── SOURCE INFORMATION ──

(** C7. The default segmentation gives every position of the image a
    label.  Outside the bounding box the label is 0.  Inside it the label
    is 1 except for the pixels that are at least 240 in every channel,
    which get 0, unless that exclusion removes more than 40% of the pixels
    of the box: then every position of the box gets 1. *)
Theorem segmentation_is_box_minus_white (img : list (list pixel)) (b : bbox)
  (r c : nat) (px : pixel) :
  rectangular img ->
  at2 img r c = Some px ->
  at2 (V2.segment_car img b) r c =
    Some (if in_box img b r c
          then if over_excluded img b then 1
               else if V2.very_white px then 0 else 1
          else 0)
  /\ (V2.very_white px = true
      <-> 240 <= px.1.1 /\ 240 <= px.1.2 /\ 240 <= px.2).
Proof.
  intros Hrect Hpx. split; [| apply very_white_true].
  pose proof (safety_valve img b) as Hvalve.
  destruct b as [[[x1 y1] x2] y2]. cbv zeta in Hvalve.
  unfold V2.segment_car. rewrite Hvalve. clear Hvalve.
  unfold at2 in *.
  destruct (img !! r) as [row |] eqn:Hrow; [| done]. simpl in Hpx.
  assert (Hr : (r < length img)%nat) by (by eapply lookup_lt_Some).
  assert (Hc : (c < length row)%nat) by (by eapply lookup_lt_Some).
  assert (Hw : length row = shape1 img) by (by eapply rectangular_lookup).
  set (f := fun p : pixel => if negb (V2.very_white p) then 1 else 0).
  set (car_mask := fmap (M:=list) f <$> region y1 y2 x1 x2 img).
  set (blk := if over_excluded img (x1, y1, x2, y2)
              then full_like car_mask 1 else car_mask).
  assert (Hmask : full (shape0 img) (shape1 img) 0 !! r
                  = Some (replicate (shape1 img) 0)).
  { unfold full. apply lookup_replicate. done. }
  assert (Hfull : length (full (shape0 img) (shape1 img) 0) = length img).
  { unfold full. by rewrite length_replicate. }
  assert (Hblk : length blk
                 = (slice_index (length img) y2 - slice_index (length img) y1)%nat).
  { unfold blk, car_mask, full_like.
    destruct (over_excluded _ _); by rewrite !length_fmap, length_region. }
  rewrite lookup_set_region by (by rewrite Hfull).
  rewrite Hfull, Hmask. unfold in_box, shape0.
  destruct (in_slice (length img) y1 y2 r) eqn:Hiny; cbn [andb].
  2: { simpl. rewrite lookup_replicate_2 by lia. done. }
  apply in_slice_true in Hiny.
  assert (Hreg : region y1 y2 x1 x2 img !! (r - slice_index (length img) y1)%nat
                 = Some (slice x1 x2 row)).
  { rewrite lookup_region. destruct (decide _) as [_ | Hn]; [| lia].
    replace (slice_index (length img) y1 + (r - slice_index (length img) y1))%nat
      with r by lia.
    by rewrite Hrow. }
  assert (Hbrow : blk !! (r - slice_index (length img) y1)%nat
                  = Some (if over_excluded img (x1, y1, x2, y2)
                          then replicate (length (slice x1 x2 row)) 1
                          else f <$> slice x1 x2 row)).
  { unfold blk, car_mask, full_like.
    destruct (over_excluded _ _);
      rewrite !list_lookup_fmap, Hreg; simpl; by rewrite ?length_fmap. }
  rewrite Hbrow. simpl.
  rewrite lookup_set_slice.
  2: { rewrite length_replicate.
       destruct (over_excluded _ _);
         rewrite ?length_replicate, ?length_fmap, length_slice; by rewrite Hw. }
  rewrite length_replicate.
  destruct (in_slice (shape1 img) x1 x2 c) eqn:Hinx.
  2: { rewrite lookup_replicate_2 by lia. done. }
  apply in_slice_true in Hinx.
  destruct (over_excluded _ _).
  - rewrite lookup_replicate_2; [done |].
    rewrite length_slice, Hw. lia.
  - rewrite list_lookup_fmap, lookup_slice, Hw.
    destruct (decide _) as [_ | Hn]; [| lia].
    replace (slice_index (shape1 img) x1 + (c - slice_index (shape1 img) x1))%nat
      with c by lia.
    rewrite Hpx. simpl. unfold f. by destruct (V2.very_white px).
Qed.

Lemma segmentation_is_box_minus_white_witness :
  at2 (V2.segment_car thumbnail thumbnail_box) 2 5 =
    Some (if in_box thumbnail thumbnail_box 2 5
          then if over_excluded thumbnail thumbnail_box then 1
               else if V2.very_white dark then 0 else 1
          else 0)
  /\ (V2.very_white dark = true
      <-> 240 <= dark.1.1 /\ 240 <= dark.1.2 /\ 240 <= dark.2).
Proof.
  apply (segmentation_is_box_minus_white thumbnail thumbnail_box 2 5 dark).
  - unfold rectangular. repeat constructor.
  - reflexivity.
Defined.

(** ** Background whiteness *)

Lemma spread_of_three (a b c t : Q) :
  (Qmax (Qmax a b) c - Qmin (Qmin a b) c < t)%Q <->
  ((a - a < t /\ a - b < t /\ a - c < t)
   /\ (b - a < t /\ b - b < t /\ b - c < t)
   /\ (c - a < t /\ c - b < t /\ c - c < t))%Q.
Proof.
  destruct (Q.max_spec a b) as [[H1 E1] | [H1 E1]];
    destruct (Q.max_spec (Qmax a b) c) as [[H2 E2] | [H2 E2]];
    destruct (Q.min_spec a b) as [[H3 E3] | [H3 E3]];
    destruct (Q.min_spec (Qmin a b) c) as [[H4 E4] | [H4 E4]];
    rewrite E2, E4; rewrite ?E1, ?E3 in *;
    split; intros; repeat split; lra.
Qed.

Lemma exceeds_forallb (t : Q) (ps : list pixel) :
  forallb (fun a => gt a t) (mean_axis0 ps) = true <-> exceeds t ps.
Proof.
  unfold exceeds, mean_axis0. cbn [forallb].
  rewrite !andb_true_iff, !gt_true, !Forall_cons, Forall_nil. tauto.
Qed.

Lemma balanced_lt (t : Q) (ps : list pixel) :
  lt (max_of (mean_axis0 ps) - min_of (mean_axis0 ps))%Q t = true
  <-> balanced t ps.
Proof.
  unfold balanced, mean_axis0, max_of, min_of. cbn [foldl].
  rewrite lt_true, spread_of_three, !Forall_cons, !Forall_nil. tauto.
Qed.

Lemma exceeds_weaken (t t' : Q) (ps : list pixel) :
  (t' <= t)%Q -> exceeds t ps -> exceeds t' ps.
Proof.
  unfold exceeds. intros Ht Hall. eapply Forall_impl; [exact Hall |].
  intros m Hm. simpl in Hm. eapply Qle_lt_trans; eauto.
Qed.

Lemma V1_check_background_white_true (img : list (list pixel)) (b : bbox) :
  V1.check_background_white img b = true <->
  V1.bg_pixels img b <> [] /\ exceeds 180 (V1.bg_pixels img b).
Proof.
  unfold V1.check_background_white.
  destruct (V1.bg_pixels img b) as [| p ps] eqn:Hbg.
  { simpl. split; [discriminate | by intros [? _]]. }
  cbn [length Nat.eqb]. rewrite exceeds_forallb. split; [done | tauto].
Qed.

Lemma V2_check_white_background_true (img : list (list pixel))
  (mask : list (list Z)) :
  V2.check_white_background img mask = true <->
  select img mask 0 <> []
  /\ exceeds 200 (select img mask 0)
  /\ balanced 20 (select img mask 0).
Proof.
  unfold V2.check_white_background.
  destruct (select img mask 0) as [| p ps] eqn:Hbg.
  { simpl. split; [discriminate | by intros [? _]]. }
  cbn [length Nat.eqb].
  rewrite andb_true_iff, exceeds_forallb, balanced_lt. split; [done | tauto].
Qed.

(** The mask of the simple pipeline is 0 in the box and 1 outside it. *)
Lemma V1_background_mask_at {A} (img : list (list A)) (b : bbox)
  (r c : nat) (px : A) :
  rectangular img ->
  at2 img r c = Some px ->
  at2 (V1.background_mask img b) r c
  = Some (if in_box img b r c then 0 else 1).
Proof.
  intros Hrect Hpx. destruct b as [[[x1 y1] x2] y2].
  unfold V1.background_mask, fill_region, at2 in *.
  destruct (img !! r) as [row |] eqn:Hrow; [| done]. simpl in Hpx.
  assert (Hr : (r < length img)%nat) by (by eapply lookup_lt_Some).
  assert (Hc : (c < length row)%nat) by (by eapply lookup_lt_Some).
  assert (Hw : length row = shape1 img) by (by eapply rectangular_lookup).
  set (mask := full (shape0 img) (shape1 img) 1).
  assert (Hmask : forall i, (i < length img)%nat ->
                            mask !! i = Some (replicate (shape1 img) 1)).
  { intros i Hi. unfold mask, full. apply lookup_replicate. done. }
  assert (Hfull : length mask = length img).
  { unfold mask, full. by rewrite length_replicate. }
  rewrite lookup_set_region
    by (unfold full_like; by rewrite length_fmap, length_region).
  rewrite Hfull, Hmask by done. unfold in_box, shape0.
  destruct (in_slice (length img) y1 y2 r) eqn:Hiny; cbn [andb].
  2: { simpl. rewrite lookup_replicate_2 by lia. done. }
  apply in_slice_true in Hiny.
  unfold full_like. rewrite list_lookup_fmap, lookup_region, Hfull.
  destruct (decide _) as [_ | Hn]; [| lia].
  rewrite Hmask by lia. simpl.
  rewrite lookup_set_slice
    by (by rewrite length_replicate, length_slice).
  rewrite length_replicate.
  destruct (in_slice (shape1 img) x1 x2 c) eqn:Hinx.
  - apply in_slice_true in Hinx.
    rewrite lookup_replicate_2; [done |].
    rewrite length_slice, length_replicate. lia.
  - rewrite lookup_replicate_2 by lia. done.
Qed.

───
── SOURCE INFORMATION ──

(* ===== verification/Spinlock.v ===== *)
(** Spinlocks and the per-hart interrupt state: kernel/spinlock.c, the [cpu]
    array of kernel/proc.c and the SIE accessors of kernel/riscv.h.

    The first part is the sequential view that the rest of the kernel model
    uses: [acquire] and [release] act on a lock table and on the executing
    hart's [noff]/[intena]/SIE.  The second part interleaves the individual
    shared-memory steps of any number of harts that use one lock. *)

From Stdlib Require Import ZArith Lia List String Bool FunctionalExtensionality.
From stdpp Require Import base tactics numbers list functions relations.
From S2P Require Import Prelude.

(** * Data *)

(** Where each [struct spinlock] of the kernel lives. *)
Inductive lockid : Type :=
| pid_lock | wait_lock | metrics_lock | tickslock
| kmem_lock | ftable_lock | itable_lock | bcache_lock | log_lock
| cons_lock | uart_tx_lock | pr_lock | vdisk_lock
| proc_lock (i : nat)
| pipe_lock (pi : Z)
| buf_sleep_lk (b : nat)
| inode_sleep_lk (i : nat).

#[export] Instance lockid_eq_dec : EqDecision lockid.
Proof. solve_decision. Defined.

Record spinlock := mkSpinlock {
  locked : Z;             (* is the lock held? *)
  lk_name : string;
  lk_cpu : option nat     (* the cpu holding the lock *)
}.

───
── SOURCE INFORMATION ──

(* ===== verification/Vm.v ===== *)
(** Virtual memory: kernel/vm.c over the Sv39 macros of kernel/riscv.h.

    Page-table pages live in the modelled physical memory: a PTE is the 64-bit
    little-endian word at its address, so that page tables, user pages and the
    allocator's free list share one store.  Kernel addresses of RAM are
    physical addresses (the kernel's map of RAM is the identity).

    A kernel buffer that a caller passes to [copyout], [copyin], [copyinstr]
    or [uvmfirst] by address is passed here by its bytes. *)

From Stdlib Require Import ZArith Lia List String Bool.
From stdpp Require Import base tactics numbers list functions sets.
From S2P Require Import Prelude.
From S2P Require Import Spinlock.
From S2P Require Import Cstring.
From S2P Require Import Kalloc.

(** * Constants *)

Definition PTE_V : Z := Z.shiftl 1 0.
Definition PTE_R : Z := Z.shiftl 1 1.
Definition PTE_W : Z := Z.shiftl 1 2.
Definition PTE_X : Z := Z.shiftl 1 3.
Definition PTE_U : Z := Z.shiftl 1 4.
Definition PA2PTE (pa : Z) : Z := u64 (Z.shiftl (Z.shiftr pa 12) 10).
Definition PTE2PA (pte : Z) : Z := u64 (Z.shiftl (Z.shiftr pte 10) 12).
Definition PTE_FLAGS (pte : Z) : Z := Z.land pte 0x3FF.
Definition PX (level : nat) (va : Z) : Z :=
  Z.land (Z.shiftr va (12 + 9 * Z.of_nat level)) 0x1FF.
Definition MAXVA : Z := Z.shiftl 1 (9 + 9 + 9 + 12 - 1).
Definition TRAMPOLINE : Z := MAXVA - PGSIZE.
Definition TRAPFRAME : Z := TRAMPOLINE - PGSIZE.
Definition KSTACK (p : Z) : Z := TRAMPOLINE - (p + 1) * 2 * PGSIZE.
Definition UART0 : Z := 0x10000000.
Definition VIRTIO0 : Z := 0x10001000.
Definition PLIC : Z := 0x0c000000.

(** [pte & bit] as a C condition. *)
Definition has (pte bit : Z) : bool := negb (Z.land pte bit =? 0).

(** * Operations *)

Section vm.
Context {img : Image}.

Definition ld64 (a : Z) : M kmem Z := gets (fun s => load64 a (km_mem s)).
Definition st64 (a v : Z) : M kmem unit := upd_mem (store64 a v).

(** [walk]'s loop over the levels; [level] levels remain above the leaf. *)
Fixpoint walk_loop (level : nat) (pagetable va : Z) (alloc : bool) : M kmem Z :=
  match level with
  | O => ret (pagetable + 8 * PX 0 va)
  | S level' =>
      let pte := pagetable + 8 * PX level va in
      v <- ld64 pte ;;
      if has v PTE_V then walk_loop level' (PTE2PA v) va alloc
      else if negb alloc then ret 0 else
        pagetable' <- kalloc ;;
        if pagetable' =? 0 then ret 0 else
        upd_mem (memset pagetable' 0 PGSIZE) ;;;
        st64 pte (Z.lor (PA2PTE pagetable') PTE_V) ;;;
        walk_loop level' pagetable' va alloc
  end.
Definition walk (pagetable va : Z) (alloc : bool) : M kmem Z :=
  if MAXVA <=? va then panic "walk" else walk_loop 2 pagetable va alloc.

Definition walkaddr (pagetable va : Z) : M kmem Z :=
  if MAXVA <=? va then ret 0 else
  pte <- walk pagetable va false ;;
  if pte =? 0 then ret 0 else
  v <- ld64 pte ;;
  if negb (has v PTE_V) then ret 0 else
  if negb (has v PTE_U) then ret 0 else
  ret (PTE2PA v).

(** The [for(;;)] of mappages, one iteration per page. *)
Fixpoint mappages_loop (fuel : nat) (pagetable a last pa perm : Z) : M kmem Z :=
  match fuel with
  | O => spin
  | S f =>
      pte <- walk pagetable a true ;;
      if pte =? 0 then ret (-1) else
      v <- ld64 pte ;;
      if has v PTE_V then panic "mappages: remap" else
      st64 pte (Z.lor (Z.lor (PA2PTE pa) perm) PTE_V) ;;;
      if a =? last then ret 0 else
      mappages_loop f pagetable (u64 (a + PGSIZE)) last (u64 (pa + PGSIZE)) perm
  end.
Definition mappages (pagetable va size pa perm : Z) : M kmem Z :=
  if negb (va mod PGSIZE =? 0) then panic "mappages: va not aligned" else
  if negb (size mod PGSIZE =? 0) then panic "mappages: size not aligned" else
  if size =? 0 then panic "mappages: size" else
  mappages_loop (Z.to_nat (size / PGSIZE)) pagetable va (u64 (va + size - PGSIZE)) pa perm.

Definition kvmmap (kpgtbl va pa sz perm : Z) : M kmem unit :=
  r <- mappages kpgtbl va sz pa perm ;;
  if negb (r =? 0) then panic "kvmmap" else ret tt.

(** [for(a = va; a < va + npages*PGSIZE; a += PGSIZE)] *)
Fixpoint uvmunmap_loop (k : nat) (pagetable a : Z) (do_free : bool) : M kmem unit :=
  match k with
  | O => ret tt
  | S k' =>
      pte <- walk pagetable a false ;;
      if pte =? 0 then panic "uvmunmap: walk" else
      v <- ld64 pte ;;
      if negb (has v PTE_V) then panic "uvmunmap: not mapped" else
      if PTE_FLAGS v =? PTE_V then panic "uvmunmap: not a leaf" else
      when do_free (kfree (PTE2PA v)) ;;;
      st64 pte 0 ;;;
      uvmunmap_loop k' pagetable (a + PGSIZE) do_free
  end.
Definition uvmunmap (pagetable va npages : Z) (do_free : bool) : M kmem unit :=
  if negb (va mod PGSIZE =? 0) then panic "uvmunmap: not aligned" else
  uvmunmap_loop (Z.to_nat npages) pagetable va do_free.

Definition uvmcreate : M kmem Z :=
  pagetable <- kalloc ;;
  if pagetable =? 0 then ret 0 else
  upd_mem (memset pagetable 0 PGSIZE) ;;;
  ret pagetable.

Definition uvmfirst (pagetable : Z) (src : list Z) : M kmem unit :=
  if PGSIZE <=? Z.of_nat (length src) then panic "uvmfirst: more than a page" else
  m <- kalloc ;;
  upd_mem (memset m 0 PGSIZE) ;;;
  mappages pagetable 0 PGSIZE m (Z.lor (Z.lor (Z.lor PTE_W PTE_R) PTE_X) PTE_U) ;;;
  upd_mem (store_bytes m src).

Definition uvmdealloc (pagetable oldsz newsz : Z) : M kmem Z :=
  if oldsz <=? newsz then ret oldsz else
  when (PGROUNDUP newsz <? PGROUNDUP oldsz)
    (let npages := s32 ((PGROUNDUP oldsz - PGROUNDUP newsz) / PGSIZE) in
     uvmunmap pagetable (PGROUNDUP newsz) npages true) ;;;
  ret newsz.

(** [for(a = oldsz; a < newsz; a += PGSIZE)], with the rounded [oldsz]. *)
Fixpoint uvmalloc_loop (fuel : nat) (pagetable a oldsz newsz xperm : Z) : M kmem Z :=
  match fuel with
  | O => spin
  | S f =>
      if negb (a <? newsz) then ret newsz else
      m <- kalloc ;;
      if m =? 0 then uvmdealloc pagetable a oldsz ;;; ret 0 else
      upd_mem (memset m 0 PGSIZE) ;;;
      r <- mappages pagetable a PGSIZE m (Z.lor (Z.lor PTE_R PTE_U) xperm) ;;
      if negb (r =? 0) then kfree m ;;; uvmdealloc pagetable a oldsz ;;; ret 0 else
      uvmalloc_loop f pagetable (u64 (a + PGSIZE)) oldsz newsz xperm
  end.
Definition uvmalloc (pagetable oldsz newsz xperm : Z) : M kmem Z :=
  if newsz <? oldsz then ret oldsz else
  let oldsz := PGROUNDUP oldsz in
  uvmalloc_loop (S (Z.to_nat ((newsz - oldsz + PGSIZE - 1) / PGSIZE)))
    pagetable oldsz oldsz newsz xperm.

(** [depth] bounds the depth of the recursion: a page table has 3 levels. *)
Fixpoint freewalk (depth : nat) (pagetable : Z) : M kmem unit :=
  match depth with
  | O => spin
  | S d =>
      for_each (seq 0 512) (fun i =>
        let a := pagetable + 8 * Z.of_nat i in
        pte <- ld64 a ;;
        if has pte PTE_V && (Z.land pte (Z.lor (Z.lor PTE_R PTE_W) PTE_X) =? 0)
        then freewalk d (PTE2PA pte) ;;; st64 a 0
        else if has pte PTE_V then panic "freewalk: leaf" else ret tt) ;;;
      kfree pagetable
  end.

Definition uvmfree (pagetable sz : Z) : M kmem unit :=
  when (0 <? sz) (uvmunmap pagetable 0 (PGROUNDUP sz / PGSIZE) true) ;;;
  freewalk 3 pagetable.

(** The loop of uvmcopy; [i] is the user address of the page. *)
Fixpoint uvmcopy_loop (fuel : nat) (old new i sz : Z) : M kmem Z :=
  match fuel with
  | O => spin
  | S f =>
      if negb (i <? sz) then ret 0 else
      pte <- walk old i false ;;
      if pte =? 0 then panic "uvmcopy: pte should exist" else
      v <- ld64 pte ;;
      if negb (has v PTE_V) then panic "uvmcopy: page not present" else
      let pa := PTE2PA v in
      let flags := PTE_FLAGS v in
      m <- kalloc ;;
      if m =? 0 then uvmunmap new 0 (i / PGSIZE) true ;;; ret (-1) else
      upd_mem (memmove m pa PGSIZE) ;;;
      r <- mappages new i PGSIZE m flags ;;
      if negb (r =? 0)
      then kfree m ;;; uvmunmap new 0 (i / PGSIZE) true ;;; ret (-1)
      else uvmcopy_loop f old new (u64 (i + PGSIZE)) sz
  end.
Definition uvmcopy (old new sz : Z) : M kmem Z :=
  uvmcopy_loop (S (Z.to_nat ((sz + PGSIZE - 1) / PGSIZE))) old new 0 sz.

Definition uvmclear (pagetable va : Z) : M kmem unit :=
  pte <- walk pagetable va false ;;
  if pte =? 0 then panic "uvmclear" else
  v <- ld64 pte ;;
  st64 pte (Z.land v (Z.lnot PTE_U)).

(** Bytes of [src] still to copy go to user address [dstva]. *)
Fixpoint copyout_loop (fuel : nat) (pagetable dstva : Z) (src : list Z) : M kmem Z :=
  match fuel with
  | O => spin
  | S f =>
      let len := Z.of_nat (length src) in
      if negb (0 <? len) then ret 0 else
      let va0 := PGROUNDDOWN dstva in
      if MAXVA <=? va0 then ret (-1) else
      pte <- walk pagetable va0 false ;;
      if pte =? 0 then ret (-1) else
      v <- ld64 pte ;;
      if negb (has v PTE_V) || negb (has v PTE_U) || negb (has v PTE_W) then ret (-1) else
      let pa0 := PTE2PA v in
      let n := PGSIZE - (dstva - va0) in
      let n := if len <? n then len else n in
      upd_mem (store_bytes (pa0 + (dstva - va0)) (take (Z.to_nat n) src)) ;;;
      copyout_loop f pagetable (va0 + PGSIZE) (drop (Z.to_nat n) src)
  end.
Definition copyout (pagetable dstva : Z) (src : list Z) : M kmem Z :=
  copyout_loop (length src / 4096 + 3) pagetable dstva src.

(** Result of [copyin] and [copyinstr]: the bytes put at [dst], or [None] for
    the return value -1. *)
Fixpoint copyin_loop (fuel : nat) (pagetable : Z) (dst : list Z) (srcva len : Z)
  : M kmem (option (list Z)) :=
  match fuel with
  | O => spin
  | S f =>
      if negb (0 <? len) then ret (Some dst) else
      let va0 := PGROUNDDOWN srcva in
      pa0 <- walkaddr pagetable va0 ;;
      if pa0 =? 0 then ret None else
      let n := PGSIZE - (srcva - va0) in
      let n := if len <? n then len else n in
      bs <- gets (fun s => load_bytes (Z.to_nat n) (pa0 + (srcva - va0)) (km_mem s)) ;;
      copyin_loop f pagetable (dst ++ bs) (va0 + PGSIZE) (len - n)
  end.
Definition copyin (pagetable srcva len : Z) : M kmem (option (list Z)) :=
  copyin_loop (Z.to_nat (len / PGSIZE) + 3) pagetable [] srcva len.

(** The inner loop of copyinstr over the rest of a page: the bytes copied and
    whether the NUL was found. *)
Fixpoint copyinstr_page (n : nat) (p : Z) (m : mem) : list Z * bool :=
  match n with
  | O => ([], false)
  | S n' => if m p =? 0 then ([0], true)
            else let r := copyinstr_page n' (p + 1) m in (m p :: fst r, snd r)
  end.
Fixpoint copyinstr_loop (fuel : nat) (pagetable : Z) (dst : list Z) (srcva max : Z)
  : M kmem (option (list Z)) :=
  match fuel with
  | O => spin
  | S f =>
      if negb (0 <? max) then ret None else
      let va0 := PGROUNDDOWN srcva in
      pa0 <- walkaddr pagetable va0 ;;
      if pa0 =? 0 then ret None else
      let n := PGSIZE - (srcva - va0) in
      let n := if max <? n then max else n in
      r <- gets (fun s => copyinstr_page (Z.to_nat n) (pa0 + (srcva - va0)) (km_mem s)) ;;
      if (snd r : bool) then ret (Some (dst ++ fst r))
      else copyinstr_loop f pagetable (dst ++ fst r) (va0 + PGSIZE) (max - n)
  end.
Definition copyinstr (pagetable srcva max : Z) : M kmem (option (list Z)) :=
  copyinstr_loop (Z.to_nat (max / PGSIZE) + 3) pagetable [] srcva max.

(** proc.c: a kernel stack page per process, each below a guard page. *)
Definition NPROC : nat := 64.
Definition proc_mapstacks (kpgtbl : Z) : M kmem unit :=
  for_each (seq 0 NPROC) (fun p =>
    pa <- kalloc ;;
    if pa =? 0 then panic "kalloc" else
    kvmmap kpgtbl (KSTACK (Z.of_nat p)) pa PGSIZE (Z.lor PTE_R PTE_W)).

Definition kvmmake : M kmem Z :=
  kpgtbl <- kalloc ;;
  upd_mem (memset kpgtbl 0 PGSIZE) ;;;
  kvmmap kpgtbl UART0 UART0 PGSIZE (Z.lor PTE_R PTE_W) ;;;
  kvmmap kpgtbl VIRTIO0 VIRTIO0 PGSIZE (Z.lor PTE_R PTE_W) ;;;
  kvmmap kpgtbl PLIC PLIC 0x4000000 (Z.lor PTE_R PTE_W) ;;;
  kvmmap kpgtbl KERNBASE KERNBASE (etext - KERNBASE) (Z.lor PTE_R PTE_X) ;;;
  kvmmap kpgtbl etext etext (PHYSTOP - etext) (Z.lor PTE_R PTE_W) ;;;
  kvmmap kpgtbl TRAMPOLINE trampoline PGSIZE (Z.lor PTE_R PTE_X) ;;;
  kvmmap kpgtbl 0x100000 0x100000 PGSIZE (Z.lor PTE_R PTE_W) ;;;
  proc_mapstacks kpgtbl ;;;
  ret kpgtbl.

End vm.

───

### AIM OF THE TASK
Only one stretch of the data above is needed. Restate it word for word, from the line containing "if negb (size" through the line containing "(** [for(a = va;", both ends included.

### SOLUTION TO THIS PROBLEM
  if negb (size mod PGSIZE =? 0) then panic "mappages: size not aligned" else
  if size =? 0 then panic "mappages: size" else
  mappages_loop (Z.to_nat (size / PGSIZE)) pagetable va (u64 (va + size - PGSIZE)) pa perm.

Definition kvmmap (kpgtbl va pa sz perm : Z) : M kmem unit :=
  r <- mappages kpgtbl va sz pa perm ;;
  if negb (r =? 0) then panic "kvmmap" else ret tt.

(** [for(a = va; a < va + npages*PGSIZE; a += PGSIZE)] *)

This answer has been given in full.